Vicky Deward-Fowler, a first class honours degree student from Exeter University is the first person to be presented with the Anne Voss Bark Memorial Award, which has been established in memory of this remarkable river conservationist, fly fishing expert and for many years proprietor of the famous Arundell Arms Hotel in Lifton, Devon.

This outstanding award has been set up by the Salmon & Trout Association in collaboration with the Arundell Arms, now run by Anne's son, Adam Fox-Edwards. It was launched this year in memory of Anne Voss Bark, and offers a young fisheries/aquatic student an unbeatable experience working with the Hotel's fishing guides for a week, and then a further week with the West Country Rivers Trust learning both catchment management and water science from the Trust's leading river scientists. In addition the winning recipient receives a £500 bursary from the Salmon & Trout Association.

Anne Voss Bark was a dedicated conservationist and her love of fly-fishing made her aware of changes in the countryside detrimental to our rivers and fish. She worked tirelessly to see this demise reversed. Anne was a strong supporter of the Salmon & Trout Association, the only UK fisheries campaigning charity. She was a Council Member, Vice Chairman and finally Vice President of the charity. Anne, with others, also founded the West Country Rivers Trust, embracing the concept of total river management. Anne will also always be well-remembered as the perfect hostess at the Arundell Arms in Lifton, Devon, which was rather run down on acquisition but developed by her over nearly 50 years into today's eminent fishing and country sports hotel.

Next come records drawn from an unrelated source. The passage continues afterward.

Lemma close_dest options salt d M : salt_opt options = Some salt → db_repr d M → db_options d = options →
  db_version d = CURRENT_VERSION → bg_err d = None → close_ready d →
  ∃ d' dir, open_existing_db options random (left_behind threads read_dir (new_dir options salt) d) = (Ok d', dir) ∧
    ∃ M', db_repr d' M' ∧ ∀ i, M' i = committed d M i.
Proof.
  intros Hs Hd Ho Hv Hbg [Ht Hrd Hk Hro].
  destruct (worker_turns_ok (threads d) d M Hd Ht) as (M1 & [S1 S2 S3 S4 S5] & _).
  change (worker_turns (threads d) d) with (scheduled d) in *.
  destruct (db_drop_ok (scheduled d) M1 S1) as (Hd2 & _ & Ho2 & Hv2 & _); [congruence|done|done|].
  assert (E1 : db_options (db_drop (scheduled d)) = options) by congruence.
  assert (E2 : db_version (db_drop (scheduled d)) = CURRENT_VERSION) by congruence.
  destruct (open_closed _ _ _ _ Hd2 Hro (left_behind_by options salt d Hs E1 E2) (read_dir_perm _)) as (d' & dir & Hrun & Hd').
  rewrite E1 in Hrun. exists d', dir. split; [done|]. by exists (committed (scheduled d) M1).
Qed.

(** ** [migrate] *)

(** The batch that a migration into a new database starts with. *)
Definition first_batch (to : Options) (salt : bytes) : Batch := MkBatch no_changes 0 (new_db to salt) (Ok tt).

Lemma first_batch_ok to salt : hash_options to → length salt = 32%nat → salt_opt to = Some salt →
  batch_ok to CURRENT_VERSION (fun _ _ => None) (first_batch to salt).
Proof using -(threads read_dir random read_dir_perm).
  intros Hh Hs Hsalt. exists (fun _ _ => None). split; cbn; try done.
  - by apply new_db_repr.
  - unfold opened_options. destruct to. cbn in *. by subst.
  - intros i. by rewrite lookup_empty, column_writes_nil.
Qed.

Lemma open_source_ok s d dir : open_existing_db (mg_source_options s) random (mg_from s) = (Ok d, dir) →
  open_source random s = (Ok tt, set_source (Some d) (set_from dir s)).
Proof using Type.
  intros Hrun. unfold open_source. erewrite ST_bind_Ok by done.
  erewrite ST_bind_Ok; [reflexivity|]. unfold zoom. by rewrite Hrun.
Qed.
Lemma open_dest_ok to s d dir : open_or_create to random (mg_to s) = (Ok d, dir) →
  open_dest random to s = (Ok tt, set_dest (Some d) (set_to dir s)).
Proof using Type. intros Hrun. unfold open_dest. erewrite ST_bind_Ok; [reflexivity|]. unfold zoom. by rewrite Hrun. Qed.
Lemma hprop_bi_mixin : BiMixin hentails (h_pure True) h_pure h_and h_or h_impl h_forall h_exist h_sep h_wand.
Proof.
  split.
  - split; [by intros P; split|]. intros P Q R [H1] [H2]. split. intros h HP. by apply H2, H1.
  - intros P Q. split; [intros [E]; split; split; intros h; apply E|]. intros [[H1] [H2]]. split. intros h. split; [apply H1|apply H2].
  - intros n φ ψ E. split. intros h. apply E.
  - intros n P P' [E1] Q Q' [E2]. split. intros h. cbn. by rw (E1 h) (E2 h).
  - intros n P P' [E1] Q Q' [E2]. split. intros h. cbn. by rw (E1 h) (E2 h).
  - intros n P P' [E1] Q Q' [E2]. split. intros h. cbn.
    split; intros HPQ h' Hle HP; apply E2, HPQ; [done|by apply E1|done|by apply E1].
  - intros A n Φ Ψ E. split. intros h. cbn. split; intros H x; apply (equiv_at (E x)), H.
  - intros A n Φ Ψ E. split. intros h. cbn. split; intros [x H]; exists x; by apply (equiv_at (E x)).
  - intros n P P' [E1] Q Q' [E2]. split. intros h. cbn. split; intros (a & b & ? & ? & ? & ?); exists a, b;
      (split_and!; [done|done|by apply E1|by apply E2]).
  - intros n P P' [E1] Q Q' [E2]. split. intros h. cbn.
    split; intros HPQ h' Hd HP; apply E2, HPQ; [done|by apply E1|done|by apply E1].
  - intros φ P Hφ. split. intros h _. exact Hφ.
  - intros φ P HP. split. intros h Hφ. by apply (entails_at (HP Hφ)).
  - intros P Q. split. by intros h [? ?].
  - intros P Q. split. by intros h [? ?].
  - intros P Q R [H1] [H2]. split. intros h HP. split; [by apply H1|by apply H2].
  - intros P Q. split. intros h ?. by left.
  - intros P Q. split. intros h ?. by right.
  - intros P Q R [H1] [H2]. split. intros h [?|?]; [by apply H1|by apply H2].
  - intros P Q R [HR]. split. intros h HP h' Hle HQ. apply HR. split; [by eapply in_heap_le|done].
  - intros P Q R [HR]. split. intros h [HP HQ]. by apply (HR h HP h).
  - intros A P Ψ HΨ. split. intros h HP x. by apply (entails_at (HΨ x)).
  - intros A Ψ x. split. intros h HΨ. apply HΨ.
  - intros A Ψ x. split. intros h HΨ. by exists x.
  - intros A Φ Q HΦ. split. intros h [x Hx]. by apply (entails_at (HΦ x)).
  - intros P P' Q Q' [H1] [H2]. split. intros h (a & b & ? & ? & ? & ?). exists a, b.
    split_and!; [done|done|by apply H1|by apply H2].
  - intros P. split. intros h HP. exists heap_none, h. split_and!; [apply heap_none_sep|by rw heap_none_join|done|done].
  - intros P. split. intros h (a & b & Hd & Hj & _ & HP). eapply in_heap_le; [|exact HP]. etrans; [by apply heap_join_r|done].
  - intros P Q. split. intros h (a & b & Hd & Hj & HP & HQ). exists b, a.
    split_and!; [by symmetry|by rw heap_join_comm|done|done].
  - intros P Q R. split. intros h (ab & c & Hd & Hj & (a & b & Hab & Hjab & HP & HQ) & HR).
    assert (Hd' : heap_sep (heap_join a b) c) by (eapply heap_sep_le; [exact Hjab|reflexivity|done]).
    apply heap_sep_join_l in Hd' as [Hac Hbc]. exists a, (heap_join b c). split_and!.
    + by apply heap_sep_join_r.
    + rw -heap_join_assoc. etrans; [|exact Hj]. by apply heap_join_le.
    + done.
    + by exists b, c.
  - intros P Q R [HR]. split. intros h HP h' Hd HQ. apply HR. by exists h, h'.
  - intros P Q R [HR]. split. intros h (a & b & Hd & Hj & HP & HQ). eapply in_heap_le; [exact Hj|]. by apply (HR a HP b).
Qed.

The inaugural award this year was presented at a superb reception, hosted by Adam Fox-Edwards at the Arundell Arms Hotel, to Vicky Dewar-Fowler aged 23 from Holmfirth, West Yorkshire. Vicky a biological sciences graduate at Exeter University will be starting work on an MSc in Exeter in September. Vicky was thrilled to be presented with the award and as part of her prize she will also enjoy a two week stay at the Arundell Arms while learning to fish and working with the West Country Rivers Trust.

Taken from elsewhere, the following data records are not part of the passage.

(** ** Going into a child *)

(** What the parent does with the result of a change of its child. *)
Lemma wp_after_child h n0 ss0 as0 n ss1 ss2 as1 a as2 L k m R c css cas r (changes : Changes) : mem true n (ss1 ++ ss2) (as1 ++ a :: as2) →
  length as1 = length ss1 → (4 ≤ k)%nat → (0 < length (ss1 ++ ss2))%nat → k = length css →
  kept n0 ss0 as0 n (ss1 ++ ss2) (as1 ++ a :: as2) → length ss0 = length (ss1 ++ ss2) →
  ∀ e child, (changed child = false → e = encoded (inner_at h) css cas) →
  left_part (S h) ss1 as1 L ∗ a ↦ e ∗ changed_to h child css cas m c r ∗ right_part (S h) ss2 as2 R ∗ credit level_cost ⊢
  wp (n ← write_child (length ss1) c n;
      match r with
      | (Some (sep, rc), _) => '(up, n) ← insert_node (length ss1) sep rc n; mret (n, changes, (up, false))
      | (None, true) =>
          n ← rebalance (inner_at h) (length ss1) n;
          b ← lift_st (need_rebalance n);
          mret (n, changes, (None, b))
      | (None, false) => mret (n, changes, (None, false))
      end) (λ r', ⌜r'.1.2 = changes⌝ ∗ changed_to (S h) n0 ss0 as0 (L ++ m ++ R) r'.1.1 r'.2).
Proof.
  iIntros (Hm Has Hk4 Hpos Ek Hkept Hlen e child He) "(HL & Ha & Hc & HR & Hk)". rw level_split. iDestruct "Hk" as "[Hk1 Hk2]".
  destruct r as [[[sp rc]|] b].
  - iDestruct "Hc" as "(%s & %p & %ll & %rl & %lss & %las & %ra & (%Hs & %Hrc & %Hmc & %Hcc & %Hl4 & ->) & Hp & Hs & Hra)".
    iApply wp_bind. iApply (wp_wand with "[Ha Hp Hk1]").
    { rw -Has. iApply (wp_write_kid col comp w0 col_u8 K K_small h n _ as1 a as2 c lss las ll Hm). iFrame "Hk1". iExists e. iFrame.
      iPureIntro. split; [done|by rw Hcc]. }
    iIntros (n1) "(%a' & [%Hm1 _] & Ha)". rw credit_split. iDestruct "Hk2" as "[Hk2 _]". rw Hl4. iApply wp_bind.
    iApply (wp_wand with "[HL Ha Hs Hra HR Hk2]").
    { iApply (wp_insert_node col comp w0 col_u8 K K_small h n0 ss0 as0 n1 ss1 ss2 as1 a' as2 sp s rc ra L ll p rl R Hm1 Has Hs Hrc); [lia|]. iFrame. }
    iIntros ([up n2]) "H". iApply wp_ret. by iFrame.
  - iDestruct "Hc" as "(%css' & %cas' & (%Hmc & %Hkc & %Hb) & Hp)". iApply wp_bind. iApply (wp_wand with "[Ha Hp Hk1]").
    { rw -Has. iApply (wp_write_kid col comp w0 col_u8 K K_small h n _ as1 a as2 c css' cas' m Hm). iFrame "Hk1". iExists e. iFrame.
      iPureIntro. split; [done|]. intros Hcf. destruct (Hkc Hcf) as (H0 & -> & ->). by apply He. }
    iIntros (n1) "(%a' & [%Hm1 [%Hc1 %Ha1]] & Ha)". rw Nat.min_l in Hb; [|lia]. destruct b.
    + assert (E3 : length css' = 3%nat) by lia. rw E3. iApply wp_bind. iApply (wp_wand with "[HL Ha HR Hk2]").
      { iApply (wp_rebalance col comp w0 col_u8 K K_small h n1 ss1 ss2 as1 a' as2 L m R Hm1 Has Hpos). iFrame. }
      iIntros (n2) "(%ss' & %as' & (%Hm2 & %Hc2 & %Hle) & Hp)". wp_pure (need_rebalance_mem _ _ _ _ Hm2). iApply wp_ret.
      iSplit; [done|]. iApply (changed_to_checked K K_small with "Hp"); [done|by apply kept_changed|lia].
    + iApply wp_ret. iSplit; [done|]. iPoseProof (close_kid K K_small h ss1 ss2 as1 a' as2 L m R (length css') with "[$HL $Ha $HR]") as "Hp"; [lia|].
      iApply (changed_to_node K K_small with "Hp"); [exact Hm1| |lia]. eapply kept_trans; [exact Hkept|].
      intros Hc. rw (Ha1 Hc). split_and!; [|done|done]. destruct (changed n); [|done]. by rw Hc1 in Hc.
Qed.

Vicky was awarded the prize for her work studying the effects of copper deposits and low oxygen levels on fish. In her winning entry she said, "I will relish the opportunity presented here to gain a greater knowledge of UK freshwater systems and learn a wide variety of skills. I feel that this opportunity will enhance my career prospects and equip me with the knowledge and skills needed to help aid in the conservation of many fish species. I have previous field work experience and am not afraid to get cold and wet!"

The launch of this special memorial award was held at the Arundell Arms in Devon and was attended by many people from the world of river conservation and angling.

Dr Janina Gray, Head of Science and Environment Policy for the Salmon & Trout Association, said, "We are delighted to present this very special annual award in memory of Anne Voss Bark. It gives us great pleasure to encourage the next generation of fishery scientists. It is not an easy career path to follow but we hope this award will give people like Vicky an opportunity to further develop their skills as well as encouraging them to pursue a career path that is both immensely satisfying as well as inspiring them to protect our precious aquatic environments in the future."